Upon beginning meditation, you will likely find the actual meditation sittings to feel like a fucking disaster. I think I've been pretty up front about that part. When I first began practicing, not only would my thoughts be a whirlwind but also intense heat and anger would boil up in my body.
For beginners, the benefits of meditation will likely be first noted in their daily lives. They will feel more themselves, more at ease. You become more prone to being moved or inspired--emotionally, intellectually, and spirituality.
But the actual act of sitting and meditating will for the most part either feel boring, agonizing, confusing, or triggering. Now and then there may be random sessions or moments in which the clouds part and the sun of awareness suddenly shines. That's nice too. But the point is to just sit and do the practice.
One of the first obstacles of the beginning practice stages is to learn to refrain from clinging to pleasant moments or avoiding unpleasant ones during a session. This is actually how a sense of peace develops. You become divinely Unbothered.
However, it is true that the actual practice of sitting and meditating for more seasoned practitioners will for the most part feel pretty good.
When does that transition happen and, more importantly, why does it happen?
The typical conception we have of using concentration is that we are spending energy to force ourselves to hone in on something. It is almost like a squeezing of consciousness.
This is because our minds are typically a zoo of random shit.
So when instructed to focus your attention in the form of a meditation technique, it starts out as you might imagine.

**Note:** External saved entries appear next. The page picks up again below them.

(** The row and the detail row of [detail_data]. *)
Lemma toggle_twice_restores_witness :
  let tr := el "tr" [("className", VStr "")]
              [el "td" [] [add_listener ToggleHandler (makeToggleCell false)]] in
  let siblings := [tr; detail_tr "none"] in
  nth_error siblings 0 = Some tr
  /\ nth_error siblings 1 = Some (detail_tr "none")
  /\ set_caret "▶︎" tr = tr
  /\ node_set "style.display" (VStr "none") (detail_tr "none")
     = detail_tr "none"
  /\ exists shown,
       toggle_click siblings 0 = Ok shown
       /\ toggle_click shown 0 = Ok siblings.
Proof.
  intros tr siblings.
  destruct (toggle_twice_restores siblings 0 tr (detail_tr "none")
              eq_refl eq_refl eq_refl eq_refl) as (shown & H1 & _ & H2).
  repeat (split; [reflexivity|]).
  exists shown. split; [exact H1 | exact H2].
Defined.


(** Two rows of text, transposed: the columns [X] and [Y]. *)
Definition text_data : list (string * value) :=
  [("cols", VObj [("X", VObj []); ("Y", VObj [])]);
   ("rows", VArr [VObj [("X", VStr "p"); ("Y", VStr "a")];
                  VObj [("X", VStr "q"); ("Y", VStr "b")]])].

Definition text_prepared : TableMaker.df :=
  match prepare (holding text_data) with
  | Ok d => d
  | Throw _ => {| TableMaker.df_rows := []; TableMaker.df_cols := [] |}
  end.

Definition text_transposed : node :=
  el "table" [("style", VStr "")]
    [el "thead" []
       [el "tr" [("class", VStr "")]
          [el "th" [("data-type", VStr "text"); ("textContent", VStr "X")] [];
           el "th" [("data-type", VStr "text"); ("textContent", VStr "p")] [];
           el "th" [("data-type", VStr "text"); ("textContent", VStr "q")] []]];
     el "tbody" []
       [el "tr" [("class", VStr "")]
          [el "th" [("data-type", VStr "text"); ("textContent", VStr "Y")] [];
           el "td" [("data-type", VStr "text"); ("textContent", VStr "a")] [];
           el "td" [("data-type", VStr "text"); ("textContent", VStr "b")] []]]].


(** Two rows with amounts in rupees and dollars; the second has no dollar
    amount. *)
Lemma money2_sum_by_slot_witness :
  let colInfo := VObj [("col", VStr "p"); ("type", VStr COL_TYPES.MONEY2);
                       ("precision", VNum (DInt 0));
                       ("aggregate", VStr "sum")] in
  let cell (vals : list value) :=
    TableMaker.mk_cell (VStr COL_TYPES.MONEY2) (VArr vals) (VStr "") in
  let a1 := [VNum (DInt 100); VNum (DInt 2)] in
  let a2 := [VNum (DInt 50)] in
  let rows := [VObj [("p", cell a1)]; VObj [("p", cell a2)]] in
  member colInfo "col" = VStr "p"
  /\ member colInfo "aggregate" = VStr "sum"
  /\ member colInfo "type" = VStr COL_TYPES.MONEY2
  /\ Forall2 (fun row vals => member (member row "p") "value" = VArr vals)
       rows [a1; a2]
  /\ aggregate_value colInfo rows
     = Ok (VArr [VNum (DInt 150); VNum (DInt 2)]).
Proof.
  intros colInfo cell a1 a2 rows.
  assert (Hf : Forall2 (fun row vals =>
                          member (member row "p") "value" = VArr vals)
                 rows [a1; a2]) by (repeat constructor).
  repeat (split; [first [reflexivity | exact Hf]|]).
  etransitivity;
    [exact (proj1 (money2_sum_by_slot colInfo "p" rows [a1; a2]
                     eq_refl eq_refl eq_refl Hf))|].
  reflexivity.
Defined.

End MoreExamples.
Example grant_without_client_secrets :
  get_calendar_service no_secrets_env {| token_json := None; trace := [] |}
  = (Raise (ExternalError "FileNotFoundError"), {| token_json := None; trace := [] |}).
Proof. reflexivity. Qed.

Example refresh_then_failed_write :
  get_calendar_service full_disk_env logged_in
  = (Raise (ExternalError "OSError"),
     {| token_json := Some ""; trace := [ Clobbered ""; Refreshed ] |}).
Proof. reflexivity. Qed.

Example create_event_body_with_attendees :
  event_body "Standup" "2024-01-01T09:00:00Z" "2024-01-01T09:15:00Z" "" "" (Some [ "ann@example.com" ])
  = JObj [ ("summary", JStr "Standup"); ("description", JStr ""); ("location", JStr "");
           ("start", JObj [ ("dateTime", JStr "2024-01-01T09:00:00Z") ]);
           ("end", JObj [ ("dateTime", JStr "2024-01-01T09:15:00Z") ]);
           ("attendees", JList [ JObj [ ("email", JStr "ann@example.com") ] ]) ].
Proof. reflexivity. Qed.

(** ** Failure boundary *)

(** C1 (as stated, refuted): list_upcoming_events lets a KeyError cross the
    boundary when an item of the provider's reply has no [start] part, although
    the credential step succeeded. *)
Lemma key_error_crosses_boundary :
  fst (dispatch (sample_env live_credentials (Ok (listing [ startless ])))
         (ListUpcomingEvents 10 "primary") logged_in)
    = Raise (KeyError "start")
  /\ fst (get_calendar_service (sample_env live_credentials (Ok (listing [ startless ])))
            logged_in)
     = Ok (build "calendar" "v3" live_credentials).
Proof. split; reflexivity. Qed.

(** C1 (amended): for every tool, environment and state, no HttpError crosses
    the boundary. An HttpError raised by the credential step or the remote
    call becomes the tool's error result, and any other exception raised
    there aborts the call unchanged. Once the provider has replied, the call
    returns a value exactly when the tool accepts the reply (every resource a
    mapping, start and end parts mappings, attendees, creator and organizer
    absent or of the right kind); on every other reply it aborts with
    KeyError("start"), KeyError("end"), TypeError or AttributeError, and with
    nothing else. *)
Theorem only_http_errors_are_absorbed (env : Env) (c : tool_call) (st : State) :
  (forall detail, fst (dispatch env c st) <> Raise (HttpError detail)) /\
  match remote_reply env c st with
  | (Ok reply, st') =>
      dispatch env c st = (normalize c reply, st') /\
      match normalize c reply with
      | Ok _ => accepts c reply = true
      | Raise e =>
          accepts c reply = false /\
          (e = KeyError "start" \/ e = KeyError "end" \/ e = TypeError \/ e = AttributeError)
      end
  | (Raise (HttpError detail), st') => dispatch env c st = (Ok (failure c detail), st')
  | (Raise e, st') => dispatch env c st = (Raise e, st')
  end.
Proof.
  assert (Hclasses : forall e, normalisation_error e = true ->
            e = KeyError "start" \/ e = KeyError "end" \/ e = TypeError \/ e = AttributeError).
  { intros e He. destruct e; simpl in He; try discriminate He; auto.
    apply orb_prop in He. destruct He as [He | He]; apply String.eqb_eq in He; subst; auto. }
  assert (Hreplied : forall reply,
            match normalize c reply with
            | Ok _ => accepts c reply = true
            | Raise e =>
                accepts c reply = false /\
                (e = KeyError "start" \/ e = KeyError "end" \/ e = TypeError
                 \/ e = AttributeError)
            end).
  { intros reply. pose proof (normalize_outcome c reply) as Ho.
    destruct (normalize c reply) as [out | e]; [exact Ho |].
    destruct Ho as [Ha He]. split; [exact Ha | apply Hclasses; exact He]. }
  destruct (remote_reply env c st) as [[reply | e] st'] eqn:Hr.
  - rewrite (dispatch_replied _ _ _ _ _ Hr). simpl.
    split; [| split; [reflexivity | apply Hreplied]].
    intros detail Hd. specialize (Hreplied reply). rewrite Hd in Hreplied.
    destruct Hreplied as [_ [H | [H | [H | H]]]]; discriminate H.
  - destruct e;
      first [ rewrite (dispatch_http_error _ _ _ _ _ Hr)
            | rewrite (dispatch_other_error _ _ _ _ _ Hr eq_refl) ];
      (split; [intros d Hd; discriminate Hd | reflexivity]).
Qed.

(** C4 (as stated, refuted): when the remote call fails with a transport error,
    which [execute()] raises as a class other than HttpError, get_event_details
    returns no value at all: the exception leaves the tool. *)
Lemma transport_error_not_normalized :
  fst (remote_reply
         (sample_env live_credentials (Raise (ExternalError "ServerNotFoundError")))
         (GetEventDetails "evt1" "primary") logged_in)
    = Raise (ExternalError "ServerNotFoundError")
  /\ fst (dispatch
            (sample_env live_credentials (Raise (ExternalError "ServerNotFoundError")))
            (GetEventDetails "evt1" "primary") logged_in)
     = Raise (ExternalError "ServerNotFoundError").
Proof. split; reflexivity. Qed.

(** C4 (amended): whenever the remote call of a tool fails with an HttpError,
    the tool returns exactly the single-key mapping [{"error": m}] with [m] the
    non-empty string "An error occurred: " followed by the error's text; the
    four list-returning tools return the one-element sequence holding it. *)
Theorem http_error_shape (env : Env) (c : tool_call) (st st' : State) (detail : string) :
  remote_reply env c st = (Raise (HttpError detail), st') ->
  exists m,
    m = ("An error occurred: " ++ detail)%string /\ m <> "" /\
    fst (dispatch env c st) =
      Ok (match c with
          | GetEventDetails _ _ | CreateEvent _ _ _ _ _ _ _ => JObj [ ("error", JStr m) ]
          | _ => JList [ JObj [ ("error", JStr m) ] ]
          end).
Proof.
  intros H. exists ("An error occurred: " ++ detail)%string.
  split; [reflexivity |]. split; [discriminate |].
  rewrite (dispatch_http_error _ _ _ _ _ H). destruct c; reflexivity.
Qed.

Lemma http_error_shape_witness :
  exists m,
    m = "An error occurred: 404 Not Found" /\ m <> "" /\
    fst (dispatch (sample_env live_credentials (Raise (HttpError "404 Not Found")))
           (SearchEvents "standup" 10 "primary") logged_in)
      = Ok (JList [ JObj [ ("error", JStr m) ] ]).
Proof.
  apply (http_error_shape
           (sample_env live_credentials (Raise (HttpError "404 Not Found")))
           (SearchEvents "standup" 10 "primary") logged_in
           (Eff.log (Requested (request_of "2024-01-01T00:00:00+00:00"
                                  (SearchEvents "standup" 10 "primary"))) logged_in)
           "404 Not Found").
  reflexivity.
Defined.

(** ** create_event's request body *)

(** C10: create_event with an empty attendee list builds the same request body
    as create_event without an attendee list, a body with no [attendees] field,
    and so behaves the same in every environment and state. *)
Theorem empty_attendees_same_as_absent
    (summary start_datetime end_datetime description location calendar_id : string) :
  event_body summary start_datetime end_datetime description location (Some [])
    = event_body summary start_datetime end_datetime description location None
  /\ field "attendees"
       (event_body summary start_datetime end_datetime description location (Some []))
     = None
  /\ forall env st,
       create_event env summary start_datetime end_datetime description location (Some [])
         calendar_id st
       = create_event env summary start_datetime end_datetime description location None
           calendar_id st.
Proof.
  split; [reflexivity |]. split; [reflexivity |]. intros env st. reflexivity.
Qed.

(** ** Credential provider *)




(** ** Determinism of normalisation *)

Lemma same_reply_same_result env c st1 st2 :
  fst (remote_reply env c st1) = fst (remote_reply env c st2) ->
  fst (dispatch env c st1) = fst (dispatch env c st2).
Proof.
  intros H. rewrite !dispatch_factor.
  unfold Eff.try_except_HttpError, Eff.bind, Eff.lift.
  destruct (remote_reply env c st1) as [[r1 | e1] s1];
    destruct (remote_reply env c st2) as [[r2 | e2] s2];
    simpl in H; try discriminate H.
  - injection H as <-. destruct (normalize c r1) as [v | [ ] ]; reflexivity.
  - injection H as <-. destruct e1; reflexivity.
Qed.
(** [runOptimizer] up to its first [await], lines 194-248. *)
Definition runOptimizer : M unit :=
  isRerun ← gets firstRunCalled;
  modify (set_firstRunCalled true) ;;
  modify (set_enqueuedRerun false) ;;
  h ← gets handle;
  clearIfSet h ;;
  discovered ← gets (λ s, Meta.discovered (meta s (_metadata s)));
  if length (Obj.keys discovered) =? 0 then
    modify (set_currentlyProcessing false)
  else
    modify (set_currentlyProcessing true) ;;
    metadata ← gets _metadata;
    newDeps ← gets (λ s, cloneDiscovered s metadata (cloneOptimized s metadata []));
    modify (set_newDepsDiscovered false) ;;
    modify (λ s, set_depOptimizationProcessingQueue
                   (depOptimizationProcessingQueue s ++
                      [depOptimizationProcessing s]) s) ;;
    p ← newDepOptimizationProcessing;
    modify (set_depOptimizationProcessing p) ;;
    emit (RunOptimizeDeps newDeps) ;;
    modify (set_running (Some (AwaitBundler isRerun metadata))).

(** Lines 417-425. *)
Definition rerun : M unit :=
  debug "new dependencies found" ;;
  runOptimizer.

(** The end of [runOptimizer], lines 398-400. *)
Definition runOptimizer_end : M unit :=
  modify (set_running None) ;;
  modify (set_currentlyProcessing false) ;;
  e ← gets enqueuedRerun;
  when e rerun.

(** The body of the loop at lines 253-266: does [dep] go into
    [needsInteropMismatch]?  [newData.optimized[dep]] is looked up among
    the own properties. *)
Definition interopMismatch (s : St) (metadata newData : loc) (dep : string)
  : bool :=
  match Obj.get (Meta.discovered (meta s metadata)) dep,
        Obj.get (Meta.optimized (meta s newData)) dep with
  | Some d, Some o =>
      let discoveredDepInfo := info s d in
      let depInfo := info s o in
      bool_decide (DepInfo.needsInterop discoveredDepInfo ≠ None) &&
      bool_decide (DepInfo.needsInterop depInfo ≠
                   DepInfo.needsInterop discoveredDepInfo)
  | _, _ => false
  end.

Definition needsInteropMismatch (s : St) (metadata newData : loc)
  : list string :=
  List.filter (interopMismatch s metadata newData)
    (Obj.keys (Meta.discovered (meta s metadata))).

(** The callback of [some], lines 276-278.  [dep] is an own key of the old
    map; in the new map it is looked up by an index read: reading
    [fileHash] of [undefined] throws, a member of [Object.prototype] has
    no [fileHash]. *)
Definition fileHashDiffers (s : St) (metadata newData : loc) (dep : string)
  : Res bool :=
  match Obj.get (Meta.optimized (meta s metadata)) dep with
  | Some o =>
      match Obj.index (Meta.optimized (meta s newData)) dep with
      | Obj.Own n =>
          Ret (bool_decide (DepInfo.fileHash (info s o) ≠
                            DepInfo.fileHash (info s n)))
      | Obj.Inherited =>
          Ret (bool_decide (DepInfo.fileHash (info s o) ≠ None))
      | Obj.Undefined => Throw TypeError
      end
  | None => Throw TypeError
  end.

(** [Object.keys(metadata.optimized).some(...)], lines 275-279: the
    callback is called on the keys in order, up to the first one for which
    it is true. *)
Fixpoint someFileHashDiffers (s : St) (metadata newData : loc)
  (deps : list string) : Res bool :=
  match deps with
  | [] => Ret false
  | dep :: deps' =>
      match fileHashDiffers s metadata newData dep with
      | Ret true => Ret true
      | Ret false => someFileHashDiffers s metadata newData deps'
      | Throw e => Throw e
      end
  end.

(** Lines 272-279. *)
Definition needsReload (s : St) (metadata newData : loc)
  (needsInteropMismatch : list string) : Res bool :=
  if 0 <? length needsInteropMismatch then Ret true
  else if bool_decide (Meta.hash (meta s metadata) ≠ Meta.hash (meta s newData))
  then Ret true
  else someFileHashDiffers s metadata newData
         (Obj.keys (Meta.optimized (meta s metadata))).

(** [metadata.optimized[dep] || metadata.discovered[dep]], line 300: two
    index reads, the second one only if the first finds nothing. *)
Definition optimizedOrDiscovered (s : St) (metadata : loc) (dep : string)
  : Obj.member loc :=
  match Obj.index (Meta.optimized (meta s metadata)) dep with
  | Obj.Undefined => Obj.index (Meta.discovered (meta s metadata)) dep
  | found => found
  end.

(** The first loop of [commitProcessing], lines 284-290: dependencies
    discovered while the bundler ran stay discovered.
    [newData.optimized[id]] is looked up among the own properties. *)
Definition carryDiscovered (metadata newData : loc) : M unit :=
  ids ← gets (λ s, Obj.keys (Meta.discovered (meta s metadata)));
  forM_ ids (λ id,
    s ← get;
    match Obj.get (Meta.optimized (meta s newData)) id,
          Obj.get (Meta.discovered (meta s metadata)) id with
    | None, Some d => addOptimizedDepInfo newData Discovered d ;; ret tt
    | _, _ => ret tt
    end).

(** Lines 294-302, run when no reload is needed. *)
Definition keepBrowserHash (metadata newData : loc) : M unit :=
  bh ← gets (λ s, Meta.browserHash (meta s metadata));
  modify_meta newData (Meta.set_browserHash bh) ;;
  cs ← gets (λ s, Obj.keys (Meta.chunks (meta s newData)));
  forM_ cs (λ dep,
    s ← get;
    match Obj.get (Meta.chunks (meta s newData)) dep with
    | Some c =>
        modify_info c
          (DepInfo.set_browserHash (Some (Meta.browserHash (meta s metadata))))
    | None => ret tt
    end) ;;
  os ← gets (λ s, Obj.keys (Meta.optimized (meta s newData)));
  forM_ os (λ dep,
    s ← get;
    match Obj.get (Meta.optimized (meta s newData)) dep,
          optimizedOrDiscovered s metadata dep with
    | Some n, Obj.Own old =>
        modify_info n
          (DepInfo.set_browserHash (DepInfo.browserHash (info s old)))
    | Some n, Obj.Inherited => modify_info n (DepInfo.set_browserHash None)
    | Some n, Obj.Undefined => throw TypeError
    | None, _ => ret tt
    end).

(** Lines 305-317: the committed values are written back to the
    discovered objects.  [metadata.discovered[o]] is looked up among the
    own properties: what the loop assigns to a member of
    [Object.prototype] reaches no entry and is left out. *)
Definition writeBack (metadata newData : loc) : M unit :=
  os ← gets (λ s, Obj.keys (Meta.optimized (meta s newData)));
  forM_ os (λ o,
    s ← get;
    match Obj.get (Meta.discovered (meta s metadata)) o,
          Obj.get (Meta.optimized (meta s newData)) o with
    | Some discovered, Some optimized =>
        modify_info discovered (DepInfo.commit_from (info s optimized))
    | _, _ => ret tt
    end).

(** [commitProcessing] after [await processingResult.commit()],
    lines 284-328.  The filter of line 322 looks [dep] up among the own
    properties of [metadata.optimized]. *)
Definition commitProcessing (isRerun : bool) (metadata newData : loc)
  (needsReload : bool) : M unit :=
  carryDiscovered metadata newData ;;
  when (negb needsReload) (keepBrowserHash metadata newData) ;;
  writeBack metadata newData ;;
  when isRerun
    (modify (λ s, set_newDepsToLog
       (newDepsToLog s ++
          List.filter
            (λ dep, negb (Obj.has (Meta.optimized (meta s metadata)) dep))
            (Obj.keys (Meta.optimized (meta s newData)))) s)) ;;
  modify (set__metadata newData) ;;
  resolveEnqueuedProcessingPromises.

(** The [catch] of [runOptimizer], lines 387-396. *)
Definition runOptimizer_catch (metadata : loc) : M unit :=
  emit LoggerErrorUpdating ;;
  resolveEnqueuedProcessingPromises ;;
  modify_meta metadata (Meta.set_discovered []).

(** The first statement of [commitProcessing], line 282: the call of
    [processingResult.commit()], on which the activation suspends. *)
Definition commitProcessing_begin (isRerun : bool) (metadata newData : loc)
  (mismatch : list string) (nr : bool) : M bool :=
  emit ResultCommit ;;
  modify (set_running
            (Some (AwaitCommit isRerun metadata newData mismatch nr))) ;;
  ret true.

(** [runOptimizer] resumed when [runOptimizeDeps] settles: lines 248-281
    and the branch at lines 331-357, up to [await processingResult.commit()]
    or through [processingResult.cancel()].  [r] is [None] when the bundler
    rejected.  The result tells whether the activation is suspended
    again. *)
Definition afterBundler_try (isRerun : bool) (metadata : loc)
  (r : option MetaVal) : M bool :=
  match r with
  | None => throw External
  | Some v =>
      newData ← allocMetaVal v;
      s ← get;
      let mismatch := needsInteropMismatch s metadata newData in
      nr ← liftRes (needsReload s metadata newData mismatch);
      if negb nr then
        commitProcessing_begin isRerun metadata newData mismatch nr
      else
        nd ← gets newDepsDiscovered;
        if nd then
          emit ResultCancel ;;
          debug "delaying reload as new dependencies have been found..." ;;
          ret false
        else
          commitProcessing_begin isRerun metadata newData mismatch nr
  end.

Definition afterBundler (isRerun : bool) (metadata : loc) (r : option MetaVal)
  : M unit :=
  suspended ← try_catch (afterBundler_try isRerun metadata r)
                 (λ _, runOptimizer_catch metadata ;; ret false);
  when (negb suspended) runOptimizer_end.

(** Line 39 and line 519. *)
Definition debounceMs : nat := 100.
Definition runOptimizerIfIdleAfterMs : nat := 100.

(** [runOptimizer] resumed when [processingResult.commit()] settles: the
    rest of [commitProcessing] and of the branch that called it.  The
    [await] on [commitProcessing()] itself is not a suspension point of the
    model: what follows it runs in the same step as the commit.  The
    [catch] is given the snapshot the activation started with; line 327
    rebinds the local [metadata] only as the last assignment of
    [commitProcessing], after which nothing of the model throws. *)
Definition afterCommit_try (isRerun : bool) (metadata newData : loc)
  (mismatch : list string) (nr : bool) (ok : bool) : M unit :=
  (if ok then ret tt else throw External) ;;
  commitProcessing isRerun metadata newData nr ;;
  if negb nr then
    if negb (isDebugEnabled env) then
      h ← gets newDepsToLogHandle;
      clearIfSet h ;;
      t ← setTimeout CbLogNewDeps (2 * debounceMs);
      modify (set_newDepsToLogHandle (Some t))
    else debug "optimized dependencies unchanged"
  else
    when (negb (isDebugEnabled env))
      (h ← gets newDepsToLogHandle;
       clearIfSet h ;;
       modify (set_newDepsToLogHandle None) ;;
       logNewlyDiscoveredDeps) ;;
    emit LoggerInfoReloading ;;
    when (0 <? length mismatch) (emit (LoggerWarnMixed mismatch)) ;;
    fullReload.

Definition afterCommit (isRerun : bool) (metadata newData : loc)
  (mismatch : list string) (nr : bool) (ok : bool) : M unit :=
  try_catch (afterCommit_try isRerun metadata newData mismatch nr ok)
    (λ _, runOptimizer_catch metadata) ;;
  runOptimizer_end.

(** Lines 427-435. *)
Definition getDiscoveredBrowserHash (hash : string) (deps missing : Obj.t string)
  : string :=
  getHash env
    (hash +:+ stringify env deps +:+ stringify env missing +:+
     sessionTimestamp env).

(** Lines 503-517. *)
Definition debouncedProcessing (timeout : nat) : M unit :=
  modify (set_enqueuedRerun false) ;;
  h ← gets handle;
  clearIfSet h ;;
  l ← gets newDepsToLogHandle;
  clearIfSet l ;;
  modify (set_newDepsToLogHandle None) ;;
  t ← setTimeout CbDebounce timeout;
  modify (set_handle (Some t)).

(** [depsOptimizer.run], line 78. *)
Definition run : M unit := debouncedProcessing 0.

(** [getDepsOptimizer(config)?.run()]: the registry is keyed by
    [config.mainConfig || config], so a worker configuration reaches the
    optimizer of the main build instead of this one. *)
Definition getDepsOptimizer_run : M unit :=
  if mainConfig env then emit RunMainOptimizer else run.
(** * cpiofile: new-ASCII CPIO archives

    A shallow embedding of [cpiofile.py] and the properties of its header
    codec, offset arithmetic, entry scanner and member streams.

    Conventions of the embedding:
    - a Python [bytes] object is a [list byte]; a Python [int] is a [Z];
      a Python [str] is the list of its code points;
    - the file object [fp] is an in-memory seekable byte store with one
      cursor (the behaviour of [io.BytesIO]);
    - a method that mutates state or raises is a function from the state to
      a result and the state left behind ([M]); an exception keeps whatever
      was mutated before it was raised;
    - the generator [infolist] is a step function on an explicit generator
      state, and a driver that collects what it yields. *)

From Stdlib Require Import ZArith List Lia Bool.
From Stdlib Require Import Strings.String Strings.Ascii Strings.Byte.
Import ListNotations.
Local Open Scope Z_scope.

(** ** Bytes and lengths *)

Definition bytes := list byte.

Definition bz (b : byte) : Z := Z.of_N (Byte.to_N b).

Definition zb (z : Z) : byte :=
  match Byte.of_N (Z.to_N z) with
  | Some b => b
  | None => x00
  end.

(** [len] is Python's [len] on a sequence. *)
Definition len {A} (l : list A) : Z := Z.of_nat (List.length l).

(** [B"..."] literals. *)
Definition b_lit (s : string) : bytes := list_byte_of_string s.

You are spending energy to refrain from wandering off down trains of thought. And when you do wander down a train of thought, you spend energy to bring your focus back to the meditation.
Then with practice, your concentration takes on a different quality.
The notion that concentration requires energy expenditure is based on the experience that the mind's attention is being pulled in so many directions. But once you start to overcome the unconscious tendency to leap from thought to thought, you discover something new about concentration.
Through meditation practice, concentration is created simply by not wandering off.
You were once unconsciously spending lots of energy jumping from thought to thought. You didn't consciously realize how the compulsive non-stop activity of the mind actually drains your resources.
To overcome that momentum, effort needs to be applied. More energy needed to be spent in the form of focus or concentration.
Eventually a shift happens when that unconscious expenditure is outweighed by your concentration.
That's when it becomes easier to remain present, focused, and relaxed rather than wandering down various trains of thought.
There is sometimes debate between spiritual philosophies about the role of effort and effortlessness in spiritual practice. In this instance, effort is needed until effort becomes irrelevant, but that's another matter.
The state of concentration, when relaxed and relatively effortless, is immensely pleasurable.
Think about how it requires no effort to focus on something you're super into, like binging a TV series or getting into a game. And how that feels pretty good!
But that good feeling is limited in several ways. It's limited by the duration of the activity. It's limited by the duration of your attention (if you're doomscrolling while watching). And it's limited by how good/fun you perceive that activity to be.
Meditation has no such limits. What you start to experience is Peace.
Such peace isn't just calm and lovely. There is a tasty quality to it. It is the undifferentiated happiness reflected, albeit dimly, in all of the forms of happiness you have ever experienced.
Keep all of this in mind when I talk about the challenges of meditation practice. Although I am often addressing and helping people with the beginner's experience, this aspect of meditation practice is less often discussed.
While every meditation session is exactly what you needed and even the most advanced practitioners may have hellish sittings, with time and dedication, meditation overall becomes a fulfilling, enriching, transformative, and yes even pleasant experience unlike any other.